Faculty Sponsor College

College of Arts and Sciences

Faculty Sponsor Department

English

Location

SOARS Virtual Conference

Presentation Website

https://unfsoars.domains.unf.edu/children-die-air-pollution-continues/

Keywords

SOARS (Conference) (2020 : University of North Florida) -- Posters; University of North Florida. Office of Undergraduate Research; University of North Florida. Graduate School; College students – Research -- Florida – Jacksonville -- Posters; University of North Florida – Graduate students – Research -- Posters; University of North Florida. Department of English -- Research -- Posters; Arts and Humanities -- Research – Posters

Abstract

The human species has evolved thanks in part to our ability to learn and solve problems, and now we as a race must solve a universal problem, air pollution. Coal, electricity, automobiles, gasoline, and nuclear power – our proud innovations – are now poisoning the air we breathe. And our children are the ones who reap the worst effects from what humanity has sown. They are the ones closest to the ground, so they consume more automobile toxins. They are the ones who breathe the fastest, faster than adults, thus resulting in consuming polluted air the quickest. They are the ones who are completely innocent of the air they breathe: 100% of children who are born into this world are blameless, yet 90% of them reap the benefits. How are these children affected by breathing polluted air? They may experience respiratory problems, heart issues, and, most importantly, cognitive functioning issues. Children who intake polluted air are at a higher risk for decreased levels of cognitive functioning; in other words, our children, our future, are becoming mentally handicapped by the very air we hope they fix in the future. Thus, humanity must change its current pollutive trajectory by any number of health-conscious countermeasures: raise fuel-economy standards, eliminate coal production and use, and limit CO2 emissions from nuclear plants and other sources. For the future to live, the present-day adult generation must change their pollutive habits.

Comments

Hello, my name is Zachary Kronforst, and I am presenting my poster board “Children Die, Air Pollution Continues” at the 2020 SOARS Conference at UNF.
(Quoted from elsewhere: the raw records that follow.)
(** * pycox: losses and label transforms, a shallow embedding

    The embedding follows [pycox/models/loss.py] and
    [pycox/preprocessing/label_transforms.py].  Tensors are lists (of lists)
    of real numbers together with the shape the code reads from them; the
    floating-point scalars of the backend are idealised as the reals of the
    Standard Library, so [exp], [ln], [Rmax] stand for the backend's [exp],
    [log] and [relu]/[max].  Exceptions are values of [result].  Where a
    property turns on rounding (the dictionary keys of [LabTransCoxTime]),
    the code is embedded a second time over binary64 floats. *)

From Stdlib Require Import String Reals Lra Lia ZArith Bool List.
From Stdlib Require Floats.
Import ListNotations.
Open Scope R_scope.

(** ** Exceptions *)

Inductive exn : Type :=
| ValueError (msg : string)      (* raised by the code itself *)
| IndexError                     (* backend: index out of bounds *)
| RuntimeError                   (* backend: reduction over no element *)
| AttributeError (attr : string) (* Python: attribute never assigned *).

Inductive result (A : Type) : Type :=
| Ok (a : A)
| Raise (e : exn).
Arguments Ok {A} a.
Arguments Raise {A} e.

Definition bind {A B} (r : result A) (k : A -> result B) : result B :=
  match r with
  | Ok a => k a
  | Raise e => Raise e
  end.

Notation "x <- e ;; k" := (bind e (fun x => k))
  (at level 61, e at next level, right associativity).

Definition fmap {A B} (f : A -> B) (r : result A) : result B :=
  x <- r ;; Ok (f x).

Definition is_ok {A} (r : result A) : Prop :=
  match r with Ok _ => True | Raise _ => False end.

Definition fails {A} (r : result A) : Prop :=
  match r with Ok _ => False | Raise _ => True end.

(** ** Tensor operations of the backend *)

Module Tensor.

(** A two-dimensional tensor: its rows and the size of dimension 1. *)
Record tensor2 : Type := mk2 { rows : list (list R); shape1 : nat }.

Definition wf2 (t : tensor2) : Prop :=
  Forall (fun r => length r = shape1 t) (rows t).

(** Elementwise operations act on tensors of one shape (the backend raises
    or broadcasts otherwise; the losses combine vectors of the batch size). *)
Fixpoint zip_with {A B C} (f : A -> B -> C) (l1 : list A) (l2 : list B) : list C :=
  match l1, l2 with
  | a :: l1', b :: l2' => f a b :: zip_with f l1' l2'
  | _, _ => []
  end.

Definition relu (x : R) : R := Rmax 0 x.

Definition vadd := zip_with Rplus.
Definition vsub := zip_with Rminus.
Definition vmul := zip_with Rmult.
Definition vneg := map Ropp.
Definition vlog := map ln.
Definition vexp := map exp.
Definition vrelu := map relu.
Definition vadds (v : list R) (c : R) := map (fun x => x + c) v.

Definition vsum (v : list R) : R := fold_right Rplus 0 v.
Definition vmean (v : list R) : R := vsum v / INR (length v).

(** [t.max()] over a vector of integers; the backend refuses no element. *)
Definition zmax (v : list Z) : result Z :=
  match v with
  | [] => Raise RuntimeError
  | x :: t => Ok (fold_left Z.max t x)
  end.

(** Row maximum, [t.max(1)[0]] on one row. *)
Definition row_max (row : list R) : R :=
  match row with
  | [] => 0
  | x :: t => fold_left Rmax t x
  end.

(** [cumsum] along a row. *)
Fixpoint cumsum_from (acc : R) (row : list R) : list R :=
  match row with
  | [] => []
  | x :: t => (acc + x) :: cumsum_from (acc + x) t
  end.
Definition cumsum (row : list R) : list R := cumsum_from 0 row.

(** [t.gather(1, index)] with one index per row: the backend accepts an
    index in [0, size) only, and no more indices than rows. *)
Fixpoint gather (M : list (list R)) (index : list Z) : result (list R) :=
  match M, index with
  | row :: M', i :: index' =>
      if ((0 <=? i) && (i <? Z.of_nat (length row)))%Z
      then v <- gather M' index' ;; Ok (nth (Z.to_nat i) row 0 :: v)
      else Raise IndexError
  | [], _ :: _ => Raise RuntimeError
  | _, [] => Ok []
  end.

(** Python indexing with an integer: an index in [-size, size) is accepted,
    a negative one counts from the end. *)
Definition py_index (size : nat) (i : Z) : result nat :=
  if ((0 <=? i) && (i <? Z.of_nat size))%Z then Ok (Z.to_nat i)
  else if ((- Z.of_nat size <=? i) && (i <? 0))%Z then Ok (Z.to_nat (i + Z.of_nat size))
  else Raise IndexError.

(** [softmax] of one row. *)
Definition softmax (row : list R) : list R :=
  let e := vexp row in map (fun x => x / vsum e) e.

(** Modelled from the spec: [pad_col] of [pycox.models.utils] is not part of
    the sources; the specification has it append a zero column to [phi]. *)
Definition pad_col (t : tensor2) : tensor2 :=
  mk2 (map (fun r => r ++ [0]) (rows t)) (S (shape1 t)).

(** A three-dimensional tensor [batch, n_risks, n_durations]. *)
Record tensor3 : Type :=
  mk3 { samples : list (list (list R)); shape3_1 : nat; shape3_2 : nat }.

Definition wf3 (t : tensor3) : Prop :=
  Forall (fun s => length s = shape3_1 t /\
                   Forall (fun r => length r = shape3_2 t) s) (samples t).

(** [t.view(batch_size, -1)]. *)
Definition flatten3 (t : tensor3) : tensor2 :=
  mk2 (map (@concat R) (samples t)) (shape3_1 t * shape3_2 t).

(** [n] consecutive pieces of [k] entries, the inverse of [concat] on one row. *)
Fixpoint chunks (k n : nat) (row : list R) : list (list R) :=
  match n with
  | O => []
  | S n' => firstn k row :: chunks k n' (skipn k row)
  end.

(** [t.view(shape)] back to three dimensions. *)
Definition view3 (n_risks n_durations : nat) (t : tensor2) : tensor3 :=
  mk3 (map (chunks n_durations n_risks) (rows t)) n_risks n_durations.

(** [t.softmax(1)]. *)
Definition softmax1 (t : tensor2) : tensor2 :=
  mk2 (map softmax (rows t)) (shape1 t).

(** [t[:, :-1]]. *)
Definition drop_last_col (t : tensor2) : tensor2 :=
  mk2 (map (@removelast R) (rows t)) (pred (shape1 t)).

(** [t[:, i, :]]. *)
Definition select_risk (t : tensor3) (i : nat) : tensor2 :=
  mk2 (map (fun s => nth i s []) (samples t)) (shape3_2 t).

Definition dot (u v : list R) : R := vsum (vmul u v).

(** [t.transpose(0, 1)]. *)
Definition transpose (t : tensor2) : tensor2 :=
  mk2 (map (fun j => map (fun r => nth j r 0) (rows t)) (seq 0 (shape1 t)))
      (length (rows t)).

(** [a.matmul(b)]; the inner sizes agree at every call of the losses. *)
Definition matmul (a b : tensor2) : tensor2 :=
  mk2 (map (fun r => map (dot r) (rows (transpose b))) (rows a)) (shape1 b).

(** [t.diag()]. *)
Definition diag (t : tensor2) : list R :=
  map (fun i => nth i (nth i (rows t) []) 0)
      (seq 0 (Nat.min (length (rows t)) (shape1 t))).

(** [v.view(1, -1)]. *)
Definition as_row (v : list R) : tensor2 := mk2 [v] (length v).

(** [torch.ones((n, 1))]. *)
Definition ones_col (n : nat) : tensor2 := mk2 (repeat [1] n) 1.

(** Elementwise operations on two tensors of one shape. *)
Definition msub (a b : tensor2) : tensor2 :=
  mk2 (zip_with vsub (rows a) (rows b)) (shape1 a).
Definition mmul (a b : tensor2) : tensor2 :=
  mk2 (zip_with vmul (rows a) (rows b)) (shape1 a).
Definition mmap (f : R -> R) (a : tensor2) : tensor2 :=
  mk2 (map (map f) (rows a)) (shape1 a).

(** [t.mean(1, keepdim=True)]: one mean per row, as a column. *)
Definition mean1_keepdim (a : tensor2) : tensor2 :=
  mk2 (map (fun r => [vmean r]) (rows a)) 1.

(** One row of a one-hot matrix. *)
Definition one_hot (size j : nat) : list R :=
  map (fun k => if Nat.eqb k j then 1 else 0) (seq 0 size).

(** [torch.zeros_like(t).scatter(1, index, 1.)] on [n] rows of [size]
    entries with one index per row: like [gather], the backend accepts an
    index in [0, size) only and no more indices than rows; a row without an
    index stays zero. *)
Fixpoint scatter_one_hot (size : nat) (n : nat) (index : list Z) : result (list (list R)) :=
  match n, index with
  | S n', i :: index' =>
      if ((0 <=? i) && (i <? Z.of_nat size))%Z
      then y <- scatter_one_hot size n' index' ;; Ok (one_hot size (Z.to_nat i) :: y)
      else Raise IndexError
  | O, _ :: _ => Raise RuntimeError
  | _, [] => Ok (repeat (repeat 0 size) n)
  end.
First off, I’d like to start by stating my exigency of my project: the human species has evolved thanks in part to our ability to learn and solve problems, and now we as a race must solve a universal problem, air pollution. Children who intake polluted air are at a higher risk for decreased levels of cognitive functioning; in other words, our children, our future, are becoming mentally handicapped by the very air we hope they fix in the future. And I’d like to state a couple of points, a couple of facts, that I have found from various articles that state: Children are the ones closest to the ground, so they consume more automobile toxins; also, they are the ones who breathe the fastest, faster than adults, thus resulting in consuming polluted air the quickest; and lastly, they are the ones who are completely innocent of the air they breathe. 100% of children who are born into this world are blameless, yet 90% of them reap the benefits.

Furthermore, as to the “Findings” column, coal, electricity, automobiles, gasoline, and nuclear power – our proud innovations – are now poisoning the air we breathe. Basically, what we have invented up to this point in our existence as a race is now killing us. So, how is this affecting us? Well, the correlation between adolescent cognition and environment pollution has been studied to observe any connections between intelligence and cognitive functioning with regards to air pollution. And I broke these correlations down into age-specific categories: infancy, which is considered birth to one-years-old; early childhood, which is two years old to 12 years old; and, late childhood, which is 12 years old to 20 years old. I determined these ages thanks to the Oxford English Dictionary definitions of infancy, early childhood, and late childhood.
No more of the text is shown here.